Distributed set cover approximation: Primal-dual with optimal locality

This paper presents a deterministic distributed algorithm for computing an f(1+ε) approximation of the well-studied minimum set cover problem, for any constant ε > 0, in O(log(f∆)/log log(f∆)) rounds. Here, f denotes the maximum element frequency and ∆ denotes the cardinality of the largest set. This f(1 + ε) approximation almost matches the f-approximation guarantee of standard centralized primal-dual algorithms, which is known to be essentially the best possible approximation for polynomial-time computations.

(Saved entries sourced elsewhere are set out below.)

(** * A shallow embedding of the rope package

    The repository holds several snapshots of the rope package.  The
    definitions below follow, file by file:

    - [src/rope/rebalance.go]: [fibCache], [binSearch], [reverseFib],
      [getFibCache], [extendFibs], [Rope.isBalanced], [Rope.Rebalance];
    - [src/unnamed/part_003]: the node declarations with the four-argument
      [conc] and the nil-aware [concMany];
    - [src/unnamed/part_006]: the pointer-receiver [concat] node with
      [split], [rLen], [treedepth],
      [length], [rLength], [WriteTo], [slice], [dropPrefix], [dropPostfix],
      [walkLeaves];
    - [src/rope/leaf.go]: the [leaf] methods;
    - [src/rope/reader.go]: [Reader], [NewReader], [pushSubtree],
      [nextNode], [Read], and the [Rope] handle with [New], [String],
      [Bytes], [WriteTo], [Len], [concMany], [Concat], [DropPrefix],
      [DropPostfix], [Slice];
    - [src/rope/concat.go]: the earlier two-argument [conc] on value
      [concat] nodes with an [int] depth (module [Early]).

    The nil-aware [concMany] of the node declarations is in module
    [NodeGo]; the one of reader.go, which [Rope.Concat] calls, is at top
    level.

    Go integers are modelled as [Z] with the wrap-around of their width
    written out; a run-time panic is a value of the [result] type. *)

From Stdlib Require Import ZArith List String Ascii Bool Lia.
Import ListNotations.

Local Open Scope string_scope.
Local Open Scope Z_scope.

(** ** Panics and results *)

(** The run-time failures the modelled code can raise. *)
Inductive panic : Type :=
| IndexOutOfRange            (* a[i] with i outside [0, len(a)) *)
| SliceBoundsOutOfRange      (* a[:j] with j outside [0, cap(a)] *)
| NilDereference             (* method call on a nil interface value *)
| TypeAssertion              (* failed assertion to the concat pointer type *)
| BucketGrew (from to : Z).  (* the explicit panic of Rebalance *)

(** The outcome of running a piece of Go code: a value, a panic, or (for the
    loops run on fuel) no answer within the fuel given. *)
Inductive result (A : Type) : Type :=
| Ok (a : A)
| Panic (p : panic)
| OutOfFuel.

Arguments Ok {A} a.
Arguments Panic {A} p.
Arguments OutOfFuel {A}.

Definition bind {A B : Type} (m : result A) (k : A -> result B) : result B :=
  match m with
  | Ok a => k a
  | Panic p => Panic p
  | OutOfFuel => OutOfFuel
  end.

Notation "x <- m ;; k" := (bind m (fun x => k))
  (at level 61, m at next level, right associativity).
Notation "' p <- m ;; k" := (bind m (fun x => match x with p => k end))
  (at level 61, p pattern, m at next level, right associativity).

(** ** Machine integers *)

Definition max_int64 : Z := 2 ^ 63 - 1.
Definition min_int64 : Z := - 2 ^ 63.
Definition max_uint32 : Z := 2 ^ 32 - 1.

(** Two's complement wrap-around of a 64-bit signed integer. *)
Definition wrap64 (z : Z) : Z := (z + 2 ^ 63) mod 2 ^ 64 - 2 ^ 63.

Definition add64 (a b : Z) : Z := wrap64 (a + b).
Definition sub64 (a b : Z) : Z := wrap64 (a - b).

(** Conversion to [rLenT], a [uint32]. *)
Definition to_rLenT (z : Z) : Z := z mod 2 ^ 32.

(** Arithmetic of [depthT], a [byte]. *)
Definition add8 (a b : Z) : Z := (a + b) mod 2 ^ 8.

Definition in_int64 (z : Z) : Prop := min_int64 <= z <= max_int64.

Lemma wrap64_id z : in_int64 z -> wrap64 z = z.
Proof.
  unfold in_int64, min_int64, max_int64, wrap64. intros H.
  rewrite Z.mod_small; lia.
Qed.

The round complexity almost matches the Ω(log(∆)/log log(∆)) lower bound of Kuhn, Moscibroda, Wattenhofer [JACM’16], which holds for even f = 2 and for any poly(log ∆) approximation. Our algorithm also gives an alternative way to reproduce the time-optimal 2(1+ε)-approximation of vertex cover, with round complexity O(log ∆/log log ∆), as presented by Bar-Yehuda, Censor-Hillel, and Schwartzman [PODC’17] for weighted vertex cover. Our method is quite different and it can be viewed as a locality-optimal way of performing primal-dual for the more general case of set cover. We note that the vertex cover algorithm of Bar-Yehuda et al. does not extend to set cover (when f ≥ 3).